Banca Etica a gamba tesa contro l’evasione fiscale

Un sistema finanziario votato esclusivamente al profitto di pochi, con operatori “too big to fail” (troppo grandi per fallire) e una regolamentazione inadeguata che ha lasciato spazio a pratiche scorrette: sono queste le cause riconosciute della crisi finanziaria iniziata nel 2008, e della quale ancora oggi stiamo pagando le conseguenze.

In questi anni abbiamo assistito all’intensificarsi di annunci, in Italia ed in Europa, sulle prossime riforme del sistema finanziario. Annunci che raramente vanno nella direzione di attuare alcune riforme che la società civile internazionale chiede ormai da anni: la separazione tra banche d’affari e banche che si rivolgono alla clientela retail, un serio contrasto ai paradisi fiscali, l’introduzione di una tassa sulle transazioni finanziarie capace di scoraggiare gli scambi meramente speculativi e di creare un gettito per ridare slancio alle politiche ambientali, di welfare e di cooperazione, politiche premianti per le banche che prediligono il sostegno all’economia reale e allo sviluppo territoriale rispetto ad attività meramente finanziarie e tutelare il risparmio dei cittadini e la possibilità per i risparmiatori di scegliere strumenti finanziari con chiaro impatto positivo sociale e/o ambientale.
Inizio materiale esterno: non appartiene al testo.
Lemma terminates_call_value f name a kw : Terminates w (call_value f name a kw).
Proof. intros h g. destruct f; try apply invoke_no_fuel; discriminate. Qed.

Lemma terminates_py_get v k d : Terminates w (py_get v k d).
Proof. intros h g. destruct v; discriminate. Qed.

Lemma terminates_subscript v key : Terminates w (subscript v key).
Proof. intros h g. apply subscript_no_fuel. Qed.

Lemma terminates_str_concat lit v : Terminates w (str_concat lit v).
Proof. intros h g. apply str_concat_no_fuel. Qed.

Lemma terminates_with_ctx {A} cm (body : M A) :
  Terminates w body -> Terminates w (with_ctx cm body).
Proof.
  intros Hb h g. unfold with_ctx, ext, invoke. simpl.
  destruct (w (Call "__enter__" [cm] []) _) as [v | e]; simpl; [|discriminate].
  specialize (Hb (h ++ [(Call "__enter__" [cm] [], Gives v)])%list g).
  destruct (out (body _ _ _)); simpl; try (now contradiction Hb);
    destruct (w (Call "__exit__" [cm] []) _); simpl; discriminate.
Qed.

Lemma terminates_try_except {A} (m handler : M A) cls :
  Terminates w m -> Terminates w handler -> Terminates w (try_except m cls handler).
Proof.
  intros Hm Hh h g. unfold try_except. specialize (Hm h g).
  destruct (out (m w h g)) as [a | e |] eqn:E; try (rewrite E; discriminate);
    try (now contradiction Hm).
  destruct (exn_isinstance e cls); [simpl; apply Hh | rewrite E; discriminate].
Qed.

End Termination.

(** [fuel_walk] follows the structure of a script without loops. *)
Ltac fuel_walk :=
  cbv zeta;
  lazymatch goal with
  | |- Terminates _ (bind _ _) => apply terminates_bind; [fuel_walk | intros ?; fuel_walk]
  | |- Terminates _ (ret _) => apply terminates_ret
  | |- Terminates _ (raise _) => apply terminates_raise
  | |- Terminates _ get_model => apply terminates_get_model
  | |- Terminates _ get_tokenizer => apply terminates_get_tokenizer
  | |- Terminates _ (set_model _) => apply terminates_set_model
  | |- Terminates _ (set_tokenizer _) => apply terminates_set_tokenizer
  | |- Terminates _ (invoke _) => apply terminates_invoke
  | |- Terminates _ (ext _ _ _) => apply terminates_invoke
  | |- Terminates _ (print _) => apply terminates_invoke
  | |- Terminates _ (shell _) => apply terminates_invoke
  | |- Terminates _ (method _ _ _ _) => apply terminates_method
  | |- Terminates _ (method_m _ _ _) => apply terminates_method_m; fuel_walk
  | |- Terminates _ (call_value _ _ _ _) => apply terminates_call_value
  | |- Terminates _ (py_get _ _ _) => apply terminates_py_get
  | |- Terminates _ (subscript _ _) => apply terminates_subscript
  | |- Terminates _ (str_concat _ _) => apply terminates_str_concat
  | |- Terminates _ (with_ctx _ _) => apply terminates_with_ctx; fuel_walk
  | |- Terminates _ (try_except _ _ _) => apply terminates_try_except; fuel_walk
  | |- Terminates _ (match ?x with _ => _ end) => destruct x; fuel_walk
  | |- Terminates _ ?m =>
      first [ solve [auto] | let f := head_of m in unfold f; fuel_walk ]
  end.

Lemma handle_terminates w inputs : Terminates w (handle inputs).
Proof. fuel_walk. Qed.


(** ** The serving container *)

Lemma serve_each_cons entry inputs rest w h g :
  out (entry inputs w h g) <> Fuel ->
  let r1 := entry inputs w h g in
  let r2 := serve_each entry rest w (h ++ emitted r1)%list (glob r1) in
  serve_each entry (inputs :: rest) w h g
  = Ran (match out r2 with
         | Val os => Val (out r1 :: os)
         | Exc e => Exc e
         | Fuel => Fuel
         end) (glob r2) (emitted r1 ++ emitted r2)%list.
Proof.
  intros Hf r1 r2. subst r1 r2. simpl. unfold bind, attempt, ret. simpl.
  destruct (out (entry inputs w h g)) as [a | e |] eqn:E; simpl;
    try (now contradiction Hf);
    destruct (out (serve_each entry rest w _ _)); simpl;
    rewrite ?app_nil_r; reflexivity.
Qed.

Lemma serve_each_returns entry w :
  (forall inputs, Terminates w (entry inputs)) ->
  forall requests h g,
    exists os, out (serve_each entry requests w h g) = Val os
               /\ List.length os = List.length requests.
Proof.
  intros He requests. induction requests as [|inputs rest IH]; intros h g.
  - now exists [].
  - rewrite (serve_each_cons entry inputs rest w h g (He inputs h g)). cbv zeta.
    destruct (IH (h ++ emitted (entry inputs w h g))%list (glob (entry inputs w h g)))
      as (os & Ho & Hl).
    rewrite Ho. exists (out (entry inputs w h g) :: os). simpl. now rewrite Hl.
Qed.

Lemma raised_cons {A} (o : outcome A) os :
  raised (o :: os) = (if returned o then 0 else 1) + raised os.
Proof. unfold raised. simpl. now destruct (returned o). Qed.

(** *** Loading again *)

Lemma handle_each_when_loaded requests :
  forall w h g,
    py_truthy (g_model g) = true ->
    occurrences "LlamaForCausalLM.from_pretrained" (emitted (handle_each requests w h g)) = 0
    /\ glob (handle_each requests w h g) = g.
Proof.
  unfold handle_each.
  induction requests as [|inputs rest IH]; intros w h g Ht; [split; reflexivity|].
  rewrite (serve_each_cons handle inputs rest w h g (handle_terminates w inputs h g)).
  cbv zeta. simpl glob. simpl emitted.
  assert (Hg : glob (handle inputs w h g) = g).
  { rewrite (handle_when_loaded inputs w h g Ht). apply serve_keeps_globals. }
  assert (H0 : occurrences "LlamaForCausalLM.from_pretrained"
                 (emitted (handle inputs w h g)) = 0).
  { rewrite (handle_when_loaded inputs w h g Ht).
    pose proof (serve_never_loads w inputs h g). lia. }
  rewrite Hg. destruct (IH w (h ++ emitted (handle inputs w h g))%list g Ht) as [H1 H2].
  rewrite occurrences_app, H0, H1, H2. split; reflexivity.
Qed.

(** X2: on a container that goes on after a call that raised, the base
    model is loaded by no [handle] call once it is loaded, and over any
    sequence of [handle] calls at most once more than the number of calls
    that raised (so at most once when none raises): a [handle] that returns
    leaves a truthy model, which later calls keep, while one that raises
    while loading leaves the model unset, and the next one loads again. *)
Theorem base_model_is_loaded_once_more_per_failed_call
    (requests : list pyval) (w : World) (h : list event) (g : globals) :
  loads_truthy w ->
  let r := handle_each requests w h g in
  exists results,
    out r = Val results
    /\ List.length results = List.length requests
    /\ occurrences "LlamaForCausalLM.from_pretrained" (emitted r) <= 1 + raised results
    /\ (py_truthy (g_model g) = true ->
        occurrences "LlamaForCausalLM.from_pretrained" (emitted r) = 0 /\ glob r = g).
Proof.
  intros Hlib r. unfold r. clear r.
  assert (H : exists results,
             out (handle_each requests w h g) = Val results
             /\ List.length results = List.length requests
             /\ occurrences "LlamaForCausalLM.from_pretrained"
                  (emitted (handle_each requests w h g)) <= 1 + raised results).
  { revert h g. unfold handle_each.
    induction requests as [|inputs rest IH]; intros h g.
    - exists []. repeat split. unfold occurrences. simpl. lia.
    - rewrite (serve_each_cons handle inputs rest w h g (handle_terminates w inputs h g)).
      cbv zeta. simpl emitted.
      pose proof (handle_loads_once w inputs h g) as H1.
      destruct (IH (h ++ emitted (handle inputs w h g))%list (glob (handle inputs w h g)))
        as (os & Ho & Hl & Hb).
      rewrite Ho. exists (out (handle inputs w h g) :: os).
      split; [reflexivity|]. split; [simpl; now rewrite Hl|].
      rewrite occurrences_app, raised_cons.
      destruct (out (handle inputs w h g)) as [a | e |] eqn:E; simpl returned; cbv iota;
        try lia.
      pose proof (handle_leaves_model_loaded inputs w h g a Hlib E) as Ht.
      destruct (handle_each_when_loaded rest w (h ++ emitted (handle inputs w h g))%list
                  _ Ht) as [H0 _].
      unfold handle_each in H0. lia. }
  destruct H as (results & Ho & Hl & Hb).
  exists results. repeat split; try assumption;
    now apply handle_each_when_loaded.
Qed.

(** ** Adapter registration on a container that goes on *)












Lemma returned_val {A} (o : outcome A) : returned o = true -> exists a, o = Val a.
Proof. destruct o as [a | e |]; try discriminate. intros _. now exists a. Qed.



Lemma raised_app {A} (os1 os2 : list (outcome A)) :
  raised (os1 ++ os2) = raised os1 + raised os2.
Proof. unfold raised. now rewrite filter_app, length_app. Qed.

Lemma raised_le {A} (os : list (outcome A)) : raised os <= List.length os.
Proof. unfold raised. apply filter_length_le. Qed.






(** ** Loading, when the libraries answer *)

Lemma bind_ran {A B} (m : M A) (k : A -> M B) w h g a g' l :
  m w h g = Ran (Val a) g' l -> bind m k w h g = after l (k a w (h ++ l)%list g').
Proof. intros H. unfold bind, after. now rewrite H. Qed.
La sfida che Banca Etica cerca di raccogliere sin dalla sua nascita – nel 1999 – è quella di integrare nella dimensione bancaria alcuni profili di finanza mutualistica (in senso ampio), trasparente (oltre il mero dettato della “trasparenza bancaria”), partecipata (in modo effettivo e non rituale). In proposito, Banca Etica giudica una buona premessa normativa quanto introdotto dal legislatore con il decreto n. 176 del Ministero dell’Economia e delle Finanze (17 ottobre 2014), laddove, nel disciplinare il microcredito ai sensi dell’art.111 del Tub, è stata introdotta la figura degli “operatori di finanza mutualistica e solidale”.

Altrettanto positiva è la recente previsione di meccanismi di voto a distanza al fine di incentivare la partecipazione di un maggior numero di azionisti alle scelte strategiche delle banche popolari. Con questa prospettiva, fermo quanto previsto dalla normativa europea di riferimento, auspichiamo che lo sviluppo delle regole bancarie possa utilmente evolvere nelle seguenti direzioni: focalizzarsi sulla effettiva e efficace capacità di indirizzo della governance, orientata ai risultati sociali, ambientali, culturali ed economici; individuare percorsi di capitalizzazione che nel favorire il raggiungimento dei requisiti quantitativi aiutino anche la modernizzazione delle spinte mutualistiche e cooperative; attuare meccanismi di monitoraggio e/o controllo (misurazione) sulla realizzazione degli obbiettivi sociali e ambientali; definire la possibilità di una diversa gestione dei requisiti patrimoniali delle cooperative bancarie laddove le modalità di valutazione del merito creditizio siano effettivamente improntate anche alla trasparenza e tengano in considerazione impatti sociali ed ambientali.